* [YOUR OBJECTIVE] Where does the word "images" show up in the data? Please find each such line and copy it.

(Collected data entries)
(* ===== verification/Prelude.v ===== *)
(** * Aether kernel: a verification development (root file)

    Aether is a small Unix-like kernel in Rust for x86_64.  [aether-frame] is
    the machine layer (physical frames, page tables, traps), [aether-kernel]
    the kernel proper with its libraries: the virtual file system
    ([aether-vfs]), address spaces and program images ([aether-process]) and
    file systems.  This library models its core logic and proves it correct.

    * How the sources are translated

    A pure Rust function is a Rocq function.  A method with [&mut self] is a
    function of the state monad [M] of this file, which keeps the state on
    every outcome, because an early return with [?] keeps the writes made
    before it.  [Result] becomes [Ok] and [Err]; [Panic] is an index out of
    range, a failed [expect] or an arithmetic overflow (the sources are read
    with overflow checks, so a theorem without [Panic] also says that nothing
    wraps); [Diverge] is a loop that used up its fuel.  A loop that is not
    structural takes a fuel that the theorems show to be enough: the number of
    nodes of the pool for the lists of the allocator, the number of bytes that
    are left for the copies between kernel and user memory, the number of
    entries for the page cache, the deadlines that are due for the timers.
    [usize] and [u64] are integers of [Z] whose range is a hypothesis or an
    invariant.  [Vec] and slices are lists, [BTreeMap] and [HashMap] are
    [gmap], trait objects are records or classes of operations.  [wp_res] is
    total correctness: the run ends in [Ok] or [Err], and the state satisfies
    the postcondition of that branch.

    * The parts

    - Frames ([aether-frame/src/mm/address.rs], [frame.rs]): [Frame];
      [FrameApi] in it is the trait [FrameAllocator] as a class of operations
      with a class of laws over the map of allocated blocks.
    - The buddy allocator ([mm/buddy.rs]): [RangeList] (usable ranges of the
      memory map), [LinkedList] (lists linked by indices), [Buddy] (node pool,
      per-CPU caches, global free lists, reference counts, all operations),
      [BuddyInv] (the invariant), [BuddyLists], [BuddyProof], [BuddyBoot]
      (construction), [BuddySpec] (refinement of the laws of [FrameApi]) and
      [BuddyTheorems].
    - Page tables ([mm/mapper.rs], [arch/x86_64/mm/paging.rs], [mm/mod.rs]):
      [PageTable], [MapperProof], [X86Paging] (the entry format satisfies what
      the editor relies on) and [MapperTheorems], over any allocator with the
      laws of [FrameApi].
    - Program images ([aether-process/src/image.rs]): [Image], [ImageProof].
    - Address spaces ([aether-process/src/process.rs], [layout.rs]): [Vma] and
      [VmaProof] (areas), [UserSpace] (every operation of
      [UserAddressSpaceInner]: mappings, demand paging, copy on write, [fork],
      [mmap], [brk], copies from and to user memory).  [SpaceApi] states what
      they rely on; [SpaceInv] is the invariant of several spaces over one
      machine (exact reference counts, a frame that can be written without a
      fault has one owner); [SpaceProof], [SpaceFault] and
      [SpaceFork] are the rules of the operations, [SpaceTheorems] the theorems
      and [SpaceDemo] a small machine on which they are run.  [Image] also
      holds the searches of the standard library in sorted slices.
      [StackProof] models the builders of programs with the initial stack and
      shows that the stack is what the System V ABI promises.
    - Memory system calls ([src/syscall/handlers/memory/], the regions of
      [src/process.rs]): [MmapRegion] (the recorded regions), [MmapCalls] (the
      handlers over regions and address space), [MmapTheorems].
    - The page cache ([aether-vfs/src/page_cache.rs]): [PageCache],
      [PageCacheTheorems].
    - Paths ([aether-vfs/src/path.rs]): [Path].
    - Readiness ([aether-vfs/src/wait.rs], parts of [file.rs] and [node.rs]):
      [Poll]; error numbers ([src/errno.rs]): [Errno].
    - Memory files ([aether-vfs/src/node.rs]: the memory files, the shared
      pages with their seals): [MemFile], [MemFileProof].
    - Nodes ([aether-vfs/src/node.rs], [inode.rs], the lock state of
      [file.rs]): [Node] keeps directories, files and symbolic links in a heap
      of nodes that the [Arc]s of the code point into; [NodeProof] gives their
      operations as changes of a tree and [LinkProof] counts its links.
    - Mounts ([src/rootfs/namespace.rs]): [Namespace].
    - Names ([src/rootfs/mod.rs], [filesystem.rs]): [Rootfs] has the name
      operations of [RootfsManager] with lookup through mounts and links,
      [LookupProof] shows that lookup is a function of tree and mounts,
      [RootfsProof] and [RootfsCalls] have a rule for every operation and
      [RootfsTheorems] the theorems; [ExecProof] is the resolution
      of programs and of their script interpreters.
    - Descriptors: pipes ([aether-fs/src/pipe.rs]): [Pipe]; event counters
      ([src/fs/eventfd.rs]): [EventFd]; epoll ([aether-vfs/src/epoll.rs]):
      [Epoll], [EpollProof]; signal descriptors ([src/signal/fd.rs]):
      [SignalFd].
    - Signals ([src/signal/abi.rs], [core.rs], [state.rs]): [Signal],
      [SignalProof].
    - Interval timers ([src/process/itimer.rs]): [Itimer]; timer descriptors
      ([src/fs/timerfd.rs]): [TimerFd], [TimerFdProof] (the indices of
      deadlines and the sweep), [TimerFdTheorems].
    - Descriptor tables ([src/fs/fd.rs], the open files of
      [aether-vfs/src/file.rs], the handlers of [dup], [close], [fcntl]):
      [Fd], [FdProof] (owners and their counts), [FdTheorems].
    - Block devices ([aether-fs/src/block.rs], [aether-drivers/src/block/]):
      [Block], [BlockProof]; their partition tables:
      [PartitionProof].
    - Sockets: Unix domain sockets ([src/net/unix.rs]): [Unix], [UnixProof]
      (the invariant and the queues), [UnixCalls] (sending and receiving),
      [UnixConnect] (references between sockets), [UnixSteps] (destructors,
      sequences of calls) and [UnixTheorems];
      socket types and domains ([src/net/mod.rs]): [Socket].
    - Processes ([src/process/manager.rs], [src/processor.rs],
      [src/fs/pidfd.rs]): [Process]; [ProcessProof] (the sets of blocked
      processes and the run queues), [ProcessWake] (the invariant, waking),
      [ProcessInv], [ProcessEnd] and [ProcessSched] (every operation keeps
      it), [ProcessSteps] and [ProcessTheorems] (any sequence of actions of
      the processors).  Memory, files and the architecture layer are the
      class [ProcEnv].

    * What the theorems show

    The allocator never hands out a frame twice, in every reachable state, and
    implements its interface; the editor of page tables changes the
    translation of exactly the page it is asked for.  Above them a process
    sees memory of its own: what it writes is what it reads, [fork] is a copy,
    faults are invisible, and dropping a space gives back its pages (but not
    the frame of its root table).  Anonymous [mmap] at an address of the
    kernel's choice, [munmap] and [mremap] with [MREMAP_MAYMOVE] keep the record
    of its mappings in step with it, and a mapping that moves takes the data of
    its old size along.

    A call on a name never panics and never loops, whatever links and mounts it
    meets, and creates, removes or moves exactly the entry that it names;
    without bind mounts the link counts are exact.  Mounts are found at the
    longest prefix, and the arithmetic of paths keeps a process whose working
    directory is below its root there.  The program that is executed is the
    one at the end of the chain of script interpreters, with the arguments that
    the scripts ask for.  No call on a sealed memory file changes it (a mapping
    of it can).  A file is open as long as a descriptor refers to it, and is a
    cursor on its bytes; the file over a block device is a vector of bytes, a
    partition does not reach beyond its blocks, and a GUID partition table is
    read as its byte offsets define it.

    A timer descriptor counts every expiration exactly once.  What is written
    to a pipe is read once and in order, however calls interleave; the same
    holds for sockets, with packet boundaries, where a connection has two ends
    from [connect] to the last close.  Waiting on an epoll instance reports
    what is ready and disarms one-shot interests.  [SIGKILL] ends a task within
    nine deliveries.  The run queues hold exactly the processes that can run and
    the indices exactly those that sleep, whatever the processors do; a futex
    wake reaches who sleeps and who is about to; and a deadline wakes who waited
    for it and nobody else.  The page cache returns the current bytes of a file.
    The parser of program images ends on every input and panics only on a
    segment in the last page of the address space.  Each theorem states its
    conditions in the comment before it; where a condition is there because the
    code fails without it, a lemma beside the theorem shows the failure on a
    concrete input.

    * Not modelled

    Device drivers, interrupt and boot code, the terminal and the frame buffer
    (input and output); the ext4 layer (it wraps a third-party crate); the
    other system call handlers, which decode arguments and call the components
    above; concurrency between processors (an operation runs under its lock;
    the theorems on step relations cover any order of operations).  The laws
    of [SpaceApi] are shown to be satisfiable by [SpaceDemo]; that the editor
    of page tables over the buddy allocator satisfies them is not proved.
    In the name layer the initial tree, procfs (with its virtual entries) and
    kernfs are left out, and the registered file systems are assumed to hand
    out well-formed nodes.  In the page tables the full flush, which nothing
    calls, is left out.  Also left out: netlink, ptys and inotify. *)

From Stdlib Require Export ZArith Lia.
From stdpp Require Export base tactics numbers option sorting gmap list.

* [RESULT OF THIS EXERCISE]
    ([aether-vfs]), address spaces and program images ([aether-process]) and
    - Program images ([aether-process/src/image.rs]): [Image], [ImageProof].
    The parser of program images ends on every input and panics only on a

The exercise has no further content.